I was using grub to boot my computer and couldn't get rid of grub. Now my laptop wont boot passed  the Toshiba screen.  I followed some commands and not sure if it was the BIOS. I get stuck on grub I don't know how i got there but I was trying to get rid of it.

I tried the hardware approach, I took out the battery, I took out the hard drive, i put them back together piece by piece and nothing got me booted passed the toshiba screen. Can someone please help me? 
my computer - satellite c55d-b5102


----------



## sputnik_real (Oct 17, 2021)

grahamperrin said:


> Is that similar to a C55Dt-a? <https://bsd-hardware.info/?computer=e9fa0dd5fdb5>
> 
> 
> 
> Did you use a USB flash drive to install FreeBSD? If so, you should be able to boot from the flash drive (and people can offer diagnostic advice).


it won't even let me into bios at this point.. its just the toshiba screen.. doesnt recognize USB


----------



## chrbr (Oct 17, 2021)

sputnik_real said:


> I was using grub to boot my computer and couldn't get rid of grub. Now my laptop wont boot passed the Toshiba screen. I followed some commands and not sure if it was the BIOS. I get stuck on grub I don't know how i got there but I was trying to get rid of it.

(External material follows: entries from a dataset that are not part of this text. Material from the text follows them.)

(** ** Dispatch *)

Definition syscall : M Kernel unit :=
  type ← read_reg 2;
  if decide (type = SC_Halt) then stop MachineHalted
  else if decide (type = SC_Exit) then Nachos_Exit
  else if decide (type = SC_Exec) then Nachos_Exec
  else if decide (type = SC_Join) then Nachos_Join
  else if decide (type = SC_Create) then Nachos_Create
  else if decide (type = SC_Open) then Nachos_Open
  else if decide (type = SC_Read) then Nachos_Read
  else if decide (type = SC_Write) then Nachos_Write
  else if decide (type = SC_Close) then Nachos_Close
  else if decide (type = SC_Fork) then Nachos_Fork
  else if decide (type = SC_Yield) then push [ReturnFromSyscall] ;; Thread_Yield env
  else if decide (type = SC_SemCreate) then Nachos_SemCreate
  else if decide (type = SC_SemDestroy) then Nachos_SemDestroy
  else if decide (type = SC_SemSignal) then Nachos_SemSignal
  else if decide (type = SC_SemWait) then Nachos_SemWait
  else stop AssertFailed.
End environment.

#[export] Instance Kernel_host : MachineHost Kernel := {|
  machine k := vm_machine (k_vm k);
  set_machine m k := set_k_vm (set_vm_machine m (k_vm k)) k;
  setStatus st k := set_k_vm (set_vm_status st (k_vm k)) k;
  host_big_endian := false
|}.

(** [ExceptionHandler]: a system call runs as the next statement, in system
    mode; the status is user mode again after it ([RaiseException]). *)
Definition ExceptionHandler (which : ExceptionType) : M Kernel unit :=
  match which with
  | SyscallException => push [Syscall; SetStatusTo UserMode]
  | _ => sp ← current_space; on_vm (FaultHandler false sp which)
  end.

(** One turn of [Machine::Run]. *)
Definition run_turn : M Kernel unit :=
  push [Tick; RunUser] ;; OneInstruction ExceptionHandler.
Lemma ainv_local_gen a st p q lv : ainv a → a_th a !! a_cur a = Some (st, p) → asleep p = false →
  fits lv q = true →
  (∀ s x, a_sems a !! s = Some x → queue x ≠ [] →
     value x ≤ Z.of_nat (size (wakers (a_local q st lv a) s))) →
  ainv (a_local q st lv a).
Proof.
  intros Ha Hc Hp Hf Hwake. pose proof (fits_awake lv q Hf) as Hsq. destruct (not_placed a Ha st p Hc Hp) as [Hr Hq].
  pose proof (not_dead a Ha st p Hc Hp) as Hd. unfold a_local in *. split; simpl.
  - rewrite lookup_insert_eq. by eexists.
  - intros t st' ss. destruct (decide (t = a_cur a)) as [-> | Hn].
    + rewrite lookup_insert_eq. intros [= <- <-]. by apply fits_runs.
    + rewrite lookup_insert_ne by done. intros Ht. by eapply suspended_off.
  - exact (ai_ready_nd a Ha).
  - exact (ai_queue_nd a Ha).
  - exact (ai_apart a Ha).
  - exact (ai_one_queue a Ha).
  - intros t Ht. rewrite lookup_insert_ne by (intros <-; done). exact (ai_ready a Ha t Ht).
  - intros s t Ht. rewrite lookup_insert_ne by (intros <-; by eapply Hq). exact (ai_queue a Ha s t Ht).
  - intros st' ss _ [Hr' | [s Hs]]; [done | by apply Hq in Hs].
  - intros d Hd'. destruct (ai_dead a Ha d Hd') as (Hpl & st' & ss & Hss & Hws & _).
    split; [done |]. assert (d ≠ a_cur a) as Hne by congruence.
    exists st', ss. rewrite lookup_insert_ne by done. done.
  - exact Hwake.
  - intros s t st' ss. destruct (decide (t = a_cur a)) as [-> | Hn].
    + rewrite lookup_insert_eq. intros [= <- <-] _. by left.
    + rewrite lookup_insert_ne by done. intros Ht Hw.
      destruct (ai_waiters a Ha s t st' ss Ht Hw) as [[? _] | Hin]; [done | by right].
  - intros t Ht. destruct (ai_fresh a Ha t Ht) as [Hth Hse]. split; [| done].
    rewrite lookup_insert_ne; [done |]. intros <-. congruence.
Qed.

Lemma ainv_local a st p q lv : ainv a → a_th a !! a_cur a = Some (st, p) → asleep p = false →
  (∀ s, waits s p = true → waits s q = true) → fits lv q = true → ainv (a_local q st lv a).
Proof.
  intros Ha Hc Hp Hw Hf. apply (ainv_local_gen a st p); try done.
  intros s x Hs Hqx. apply (wake_mono a); try done. wakers_sub. simpl.
  destruct (decide (t = a_cur a)) as [-> | Hn].
  - rewrite lookup_insert_eq. exists st, q. simplify_eq. split_and!; [done | by apply Hw | done].
  - rewrite lookup_insert_ne by done. eauto 10.
Qed.

(** [value--] of [P]. *)
Definition a_set_sem (s : Z) (x : Semaphore) (a : AS) : AS :=
  mkAS (a_th a) (a_cur a) (a_dead a) (a_ready a) (<[s := x]> (a_sems a)) (a_lv a) (a_next a).

Lemma queued_set_sem a s x v t s' : a_sems a !! s = Some x →
  queued (a_set_sem s (mkSemaphore v (queue x)) a) s' t ↔ queued a s' t.
Proof.
  intros Hs. unfold queued, a_set_sem. simpl. destruct (decide (s' = s)) as [-> | Hn].
  - rewrite lookup_insert_eq, Hs. split; intros (y & [= <-] & Hy); eauto.
  - by rewrite lookup_insert_ne.
Qed.

Lemma wakers_set_sem a s x v s' : a_sems a !! s = Some x →
  wakers (a_set_sem s (mkSemaphore v (queue x)) a) s' = wakers a s'.
Proof.
  intros Hs. apply set_eq. intros t. rewrite !elem_of_wakers. pose proof (queued_set_sem a s x v t s' Hs) as Hq.
  split; intros (st & ss & Ht & Hw & Hn); exists st, ss; (split_and!; [done | done | tauto]).
Qed.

Have you had a system where the initial installation has been Linux? And you have deleted the Linux content? Then the first section of Grub is in the MBR but cannot find the next section which has been in the Linux installation. The BIOS should have a screen where to select the boot source. Please check that. This should allow you to start from an USB stick or so.


----------



## sputnik_real (Oct 18, 2021)

like I said I cannot get into BIOS; it is just the toshiba screen wont let me get into bios


----------



## Vull (Oct 18, 2021)

sputnik_real said:


> like I said I cannot get into BIOS; it is just the toshiba screen wont let me get into bios


Have you tried tapping the F2 key repeatedly but steadily during the power on sequence? May I encourage you to keep trying until you find the rhythm? Be patient; don't tap too quickly, and keep trying repeatedly, while varying the short time intervals between key taps for each try. Start tapping at the same time you press the power button. Usually you won't have good luck with anything more rapid than, say, between 0.5 to 2 seconds between taps. Slow but steady wins the race. I found this link to an online copy of a C55d-b user manual which could hopefully be helpful:






						User manual Toshiba Satellite C55D-B (English - 143 pages)
					

Manual Toshiba Satellite C55D-B. View the Toshiba Satellite C55D-B manual for free or ask your question to other Toshiba Satellite C55D-B owners.




					www.manua.ls


----------



## sputnik_real (Oct 19, 2021)

When I power it up it seems to go straight for the toshiba screen.. and no keys work.. I will continue to try but it seems like i dont get a chance


----------



## dd_ff_bb (Oct 20, 2021)

My question is what does FreeBSD or any other OS (or boot loader) have to do with Bios

Edit: 
If you can not boot to bios just contact with HP support and ask them about your bios issue.
FYI: Bios problems have nothing to do with OS and/or boot loader installation/modification.


----------



## sputnik_real (Oct 20, 2021)

OK, I will contact my  HP support. Thanks everyone for your help.


----------



## grahamperrin@ (Oct 20, 2021)

sputnik_real said:


> Toshiba





sputnik_real said:


> my computer - satellite c55d-b5102





dd_ff_bb said:


> HP



HP support is not likely to help with Toshiba issues ;-)


----------



## dd_ff_bb (Oct 20, 2021)

sputnik_real said:


> OK, I will contact my HP support.





grahamperrin said:


> HP support is not likely to help with Toshiba issues ;-)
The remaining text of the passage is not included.